* REQUIREMENT:
Scan the lines below and report each one containing "every" by copying it.

* RAW DATA:
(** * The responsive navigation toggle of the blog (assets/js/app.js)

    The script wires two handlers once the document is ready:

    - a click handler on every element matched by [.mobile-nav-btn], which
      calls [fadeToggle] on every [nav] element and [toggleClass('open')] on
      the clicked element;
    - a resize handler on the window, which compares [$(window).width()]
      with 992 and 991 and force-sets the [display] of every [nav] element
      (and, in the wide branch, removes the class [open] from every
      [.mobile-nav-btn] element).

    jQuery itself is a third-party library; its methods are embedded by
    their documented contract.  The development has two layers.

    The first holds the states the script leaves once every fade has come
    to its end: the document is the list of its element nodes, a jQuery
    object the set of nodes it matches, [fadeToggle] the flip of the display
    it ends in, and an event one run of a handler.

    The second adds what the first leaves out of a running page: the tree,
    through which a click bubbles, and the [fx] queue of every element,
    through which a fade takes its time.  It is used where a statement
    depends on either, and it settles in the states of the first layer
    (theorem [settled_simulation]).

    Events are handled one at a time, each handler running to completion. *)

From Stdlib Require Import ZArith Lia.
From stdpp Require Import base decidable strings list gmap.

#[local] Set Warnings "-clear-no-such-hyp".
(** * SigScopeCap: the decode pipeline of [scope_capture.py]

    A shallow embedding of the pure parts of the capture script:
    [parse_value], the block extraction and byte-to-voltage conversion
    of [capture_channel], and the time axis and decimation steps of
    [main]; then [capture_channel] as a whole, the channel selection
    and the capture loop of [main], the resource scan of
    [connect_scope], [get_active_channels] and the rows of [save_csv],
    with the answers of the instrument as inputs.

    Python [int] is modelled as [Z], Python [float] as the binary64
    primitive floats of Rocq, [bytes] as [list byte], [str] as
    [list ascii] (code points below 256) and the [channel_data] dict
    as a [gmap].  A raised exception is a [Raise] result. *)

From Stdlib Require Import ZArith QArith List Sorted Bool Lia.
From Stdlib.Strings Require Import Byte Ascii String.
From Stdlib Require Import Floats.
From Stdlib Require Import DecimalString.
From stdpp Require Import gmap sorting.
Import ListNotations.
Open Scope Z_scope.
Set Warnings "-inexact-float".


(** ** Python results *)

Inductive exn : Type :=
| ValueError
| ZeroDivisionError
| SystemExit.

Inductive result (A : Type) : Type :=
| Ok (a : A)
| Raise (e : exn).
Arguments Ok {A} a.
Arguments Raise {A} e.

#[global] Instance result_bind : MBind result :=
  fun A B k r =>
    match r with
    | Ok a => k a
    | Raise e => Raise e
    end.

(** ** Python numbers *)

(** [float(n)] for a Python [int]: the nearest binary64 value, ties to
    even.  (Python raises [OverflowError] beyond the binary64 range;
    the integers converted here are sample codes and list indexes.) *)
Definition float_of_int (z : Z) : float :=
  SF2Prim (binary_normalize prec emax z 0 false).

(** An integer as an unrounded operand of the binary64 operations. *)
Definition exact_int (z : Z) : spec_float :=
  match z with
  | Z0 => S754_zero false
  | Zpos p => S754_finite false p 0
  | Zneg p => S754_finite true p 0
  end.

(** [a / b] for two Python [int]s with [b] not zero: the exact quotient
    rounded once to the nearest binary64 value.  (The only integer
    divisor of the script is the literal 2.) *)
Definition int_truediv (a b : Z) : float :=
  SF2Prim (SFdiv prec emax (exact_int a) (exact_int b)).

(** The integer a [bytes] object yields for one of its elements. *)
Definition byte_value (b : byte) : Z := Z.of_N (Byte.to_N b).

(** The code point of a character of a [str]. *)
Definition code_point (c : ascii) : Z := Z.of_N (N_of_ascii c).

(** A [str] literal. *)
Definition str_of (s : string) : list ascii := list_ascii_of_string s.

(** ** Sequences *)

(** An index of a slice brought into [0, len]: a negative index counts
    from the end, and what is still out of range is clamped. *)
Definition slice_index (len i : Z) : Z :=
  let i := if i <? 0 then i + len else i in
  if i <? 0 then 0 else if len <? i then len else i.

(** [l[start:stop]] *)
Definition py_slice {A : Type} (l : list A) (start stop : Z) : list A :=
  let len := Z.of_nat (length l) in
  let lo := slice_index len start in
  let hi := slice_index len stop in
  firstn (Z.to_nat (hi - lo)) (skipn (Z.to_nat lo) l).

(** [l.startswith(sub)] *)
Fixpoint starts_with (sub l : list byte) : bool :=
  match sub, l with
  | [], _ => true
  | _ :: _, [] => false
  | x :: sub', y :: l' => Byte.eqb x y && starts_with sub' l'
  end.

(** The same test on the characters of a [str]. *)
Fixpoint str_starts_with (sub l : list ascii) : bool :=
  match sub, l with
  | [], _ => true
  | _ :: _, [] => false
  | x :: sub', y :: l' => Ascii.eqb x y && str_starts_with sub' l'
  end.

* TASK OUTPUT:
    - a click handler on every element matched by [.mobile-nav-btn], which
      calls [fadeToggle] on every [nav] element and [toggleClass('open')] on
      with 992 and 991 and force-sets the [display] of every [nav] element
      (and, in the wide branch, removes the class [open] from every
    The first holds the states the script leaves once every fade has come
    through which a click bubbles, and the [fx] queue of every element,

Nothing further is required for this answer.